-- What you have to do --
Look through the listing below and write out exactly the lines from the line with "layoutb data entry" to the line with "eexists. unfold file_read_region.", both included, and no others.

===

Lemma contig_bases_slice (data : list byte) (entry : FaiEntry.t) (start end_ : Z) :
  0 <= start <= end_ -> end_ <= FaiEntry.length entry ->
  take (Z.to_nat (end_ - start)) (drop (Z.to_nat start) (contig_bases data entry))
  = map (base_at data entry) (zrange start (Z.to_nat (end_ - start))).
Proof.
  intros Hse He. unfold contig_bases.
  rewrite skipn_map, firstn_map, zrange_drop, zrange_take.
  rewrite Z2Nat.id by lia. f_equal. f_equal; lia.
Qed.

(** C4, as the code has it: over a file laid out as the index says, an
    in-memory source holding the contig's complete decoded (ASCII) sequence
    and the file-backed source return the same result for every region with
    [start <> end]; for an empty region [start = end <= length] the
    in-memory source returns the empty string and the file-backed source
    returns [None]. *)
Theorem memory_file_regions_agree (idx : FaiIndex) (chr : string) (entry : FaiEntry.t)
    (data : list byte) (pos start end_ : Z) :
  entries idx !! chr = Some entry -> entry_u64 entry ->
  1 <= FaiEntry.line_bases entry -> FaiEntry.line_bases entry <= FaiEntry.line_width entry ->
  layoutb data entry = true -> file_len data < u64_modulus ->
  is_ascii_bytes (contig_bases data entry) = true ->
  0 <= start -> 0 <= end_ ->
  (start <> end_ ->
   exists r',
     file_read_region {| fc_tid := chr; fc_index := Some idx |}
                      {| fr_data := data; fr_pos := pos |} start end_
     = Ret (r', memory_read_region {| sequence := contig_bases data entry |} start end_)) /\
  (start = end_ -> end_ <= FaiEntry.length entry ->
   memory_read_region {| sequence := contig_bases data entry |} start end_ = Some [] /\
   file_read_region {| fc_tid := chr; fc_index := Some idx |}
                    {| fr_data := data; fr_pos := pos |} start end_
   = Ret ({| fr_data := data; fr_pos := pos |}, None)).
Proof.
  intros Hlook Hu Hlb Hlw Hlay Hfile Hascii Hs He.
  pose proof Hu as [[HL _] _]. unfold is_u64 in HL.
  assert (Hlen : utf8_len (contig_bases data entry) = FaiEntry.length entry).
  { rewrite utf8_len_ascii by exact Hascii. rewrite contig_bases_length. lia. }
  assert (Hrej : forall r, FaiEntry.length entry <= start \/ FaiEntry.length entry < end_
                           \/ end_ <= start ->
            file_read_region {| fc_tid := chr; fc_index := Some idx |} r start end_
            = Ret (r, None)).
  { intros r Hc. unfold file_read_region. cbn [fc_index fc_tid].
    replace (get_region_offsets idx chr start end_) with (@Ret (option (Z * Z)) None).
    - reflexivity.
    - symmetry. apply get_region_offsets_none_iff. right. exists entry. split; assumption. }
  unfold memory_read_region. cbn [sequence]. rewrite Hlen. split.
  - intros Hne. destruct (Z.lt_ge_cases end_ start) as [Hgt|Hle].
    + exists {| fr_data := data; fr_pos := pos |}. rewrite Hrej by lia.
      replace (end_ <? start) with true by (symmetry; apply Z.ltb_lt; lia).
      rewrite orb_true_r. reflexivity.
    + destruct (Z.lt_ge_cases (FaiEntry.length entry) end_) as [Hout|Hin].
      * exists {| fr_data := data; fr_pos := pos |}. rewrite Hrej by lia.
        replace (FaiEntry.length entry <? end_) with true by (symmetry; apply Z.ltb_lt; lia).
        reflexivity.
      * destruct (region_read idx chr entry data start end_ Hlook Hu Hlb Hlw Hlay Hfile Hs
                    ltac:(lia) Hin) as [Hoffs [_ [Hread Hdec]]].
        eexists. unfold file_read_region. cbn [fc_index fc_tid]. rewrite Hoffs.
        cbn [mbind outcome_bind seek file_reader_io fr_data]. rewrite Hread.
        replace (FaiEntry.length entry <? end_) with false by (symmetry; apply Z.ltb_ge; lia).
        replace (end_ <? start) with false by (symmetry; apply Z.ltb_ge; lia).
        cbn [orb]. rewrite str_get_ascii by first [exact Hascii | lia | rewrite contig_bases_length; lia].
        rewrite contig_bases_slice by lia. rewrite Hdec. reflexivity.
  - intros Heq Hin. subst end_. split.
    + replace (FaiEntry.length entry <? start) with false by (symmetry; apply Z.ltb_ge; lia).
      rewrite Z.ltb_irrefl. cbn [orb].
      rewrite str_get_ascii by first [exact Hascii | lia | rewrite contig_bases_length; lia].
      rewrite Z.sub_diag. reflexivity.
    + apply Hrej. lia.
Qed.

===

-- Solved problem --
  layoutb data entry = true -> file_len data < u64_modulus ->
  is_ascii_bytes (contig_bases data entry) = true ->
  0 <= start -> 0 <= end_ ->
  (start <> end_ ->
   exists r',
     file_read_region {| fc_tid := chr; fc_index := Some idx |}
                      {| fr_data := data; fr_pos := pos |} start end_
     = Ret (r', memory_read_region {| sequence := contig_bases data entry |} start end_)) /\
  (start = end_ -> end_ <= FaiEntry.length entry ->
   memory_read_region {| sequence := contig_bases data entry |} start end_ = Some [] /\
   file_read_region {| fc_tid := chr; fc_index := Some idx |}
                    {| fr_data := data; fr_pos := pos |} start end_
   = Ret ({| fr_data := data; fr_pos := pos |}, None)).
Proof.
  intros Hlook Hu Hlb Hlw Hlay Hfile Hascii Hs He.
  pose proof Hu as [[HL _] _]. unfold is_u64 in HL.
  assert (Hlen : utf8_len (contig_bases data entry) = FaiEntry.length entry).
  { rewrite utf8_len_ascii by exact Hascii. rewrite contig_bases_length. lia. }
  assert (Hrej : forall r, FaiEntry.length entry <= start \/ FaiEntry.length entry < end_
                           \/ end_ <= start ->
            file_read_region {| fc_tid := chr; fc_index := Some idx |} r start end_
            = Ret (r, None)).
  { intros r Hc. unfold file_read_region. cbn [fc_index fc_tid].
    replace (get_region_offsets idx chr start end_) with (@Ret (option (Z * Z)) None).
    - reflexivity.
    - symmetry. apply get_region_offsets_none_iff. right. exists entry. split; assumption. }
  unfold memory_read_region. cbn [sequence]. rewrite Hlen. split.
  - intros Hne. destruct (Z.lt_ge_cases end_ start) as [Hgt|Hle].
    + exists {| fr_data := data; fr_pos := pos |}. rewrite Hrej by lia.
      replace (end_ <? start) with true by (symmetry; apply Z.ltb_lt; lia).
      rewrite orb_true_r. reflexivity.
    + destruct (Z.lt_ge_cases (FaiEntry.length entry) end_) as [Hout|Hin].
      * exists {| fr_data := data; fr_pos := pos |}. rewrite Hrej by lia.
        replace (FaiEntry.length entry <? end_) with true by (symmetry; apply Z.ltb_lt; lia).
        reflexivity.
      * destruct (region_read idx chr entry data start end_ Hlook Hu Hlb Hlw Hlay Hfile Hs
                    ltac:(lia) Hin) as [Hoffs [_ [Hread Hdec]]].
        eexists. unfold file_read_region. cbn [fc_index fc_tid]. rewrite Hoffs.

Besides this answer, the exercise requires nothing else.